#### TO DO
Each line from the one containing "- intros Hle." through the end of the entries below must be output exactly; no other line belongs.
───── DATA ─────
(** C1: in a run of audio chunks without interruption, every chunk is started
    at the maximum of the clock and the output time, the clock then moves to
    that start plus the chunk's duration; so a chunk never starts before the
    completion of the one before it, and it starts exactly at that completion
    when the output time has not passed it. *)
Theorem playback_chunks_never_overlap
    (events : list LiveConversation.PlaybackEvent)
    (p : LiveConversation.Playback) :
  Forall (fun e => uninterrupted e = true) events ->
  exists p' units,
    let chunks := omap audioChunk events in
    LiveConversation.playbackRun events p = JS.Done p'
    /\ LiveConversation.started p'
       = (LiveConversation.started p ++ units)%list
    /\ length units = length chunks
    /\ (forall n u ct b,
          units !! n = Some u -> chunks !! n = Some (ct, b) ->
          LiveConversation.buffer u = b
          /\ (0 < LiveConversation.duration b)%Q)
    /\ (forall u ct b,
          units !! 0%nat = Some u -> chunks !! 0%nat = Some (ct, b) ->
          LiveConversation.when u
          = JS.Math_max (LiveConversation.nextStartTimeRef p) ct)
    /\ (forall n u v ct b,
          units !! n = Some u -> units !! S n = Some v ->
          chunks !! S n = Some (ct, b) ->
          LiveConversation.when v = JS.Math_max (completion u) ct
          /\ (completion u <= LiveConversation.when v)%Q
          /\ ((ct <= completion u)%Q ->
              LiveConversation.when v = completion u))
    /\ LiveConversation.nextStartTimeRef p'
       = match last units with
         | Some u => completion u
         | None => LiveConversation.nextStartTimeRef p
         end.
Proof.
  intros Hev.
  destruct (playbackRun_chained events p Hev) as (p' & units & Hrun & Hst & Hch).
  exists p', units. cbv zeta.
  split; [exact Hrun|]. split; [exact Hst|].
  split; [eapply chained_length, Hch|].
  split.
  { intros n u ct b Hu Hc. split.
    - eapply chained_buffer; eauto.
    - eapply omap_audioChunk_duration, Hc. }
  split.
  { intros u ct b Hu Hc. eapply chained_first; eauto. }
  split.
  { intros n u v ct b Hu Hv Hc.
    destruct (chained_next _ _ _ _ _ _ _ _ _ Hch Hu Hv Hc) as [_ Hw].
    split; [exact Hw|]. split.
    - rewrite Hw. apply Math_max_ge.
    - intros Hle. rewrite Hw. now apply Math_max_clock. }
  eapply chained_final, Hch.
Qed.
─────
#### ANSWER FOR THIS EXERCISE
    - intros Hle. rewrite Hw. now apply Math_max_clock. }
  eapply chained_final, Hch.
Qed.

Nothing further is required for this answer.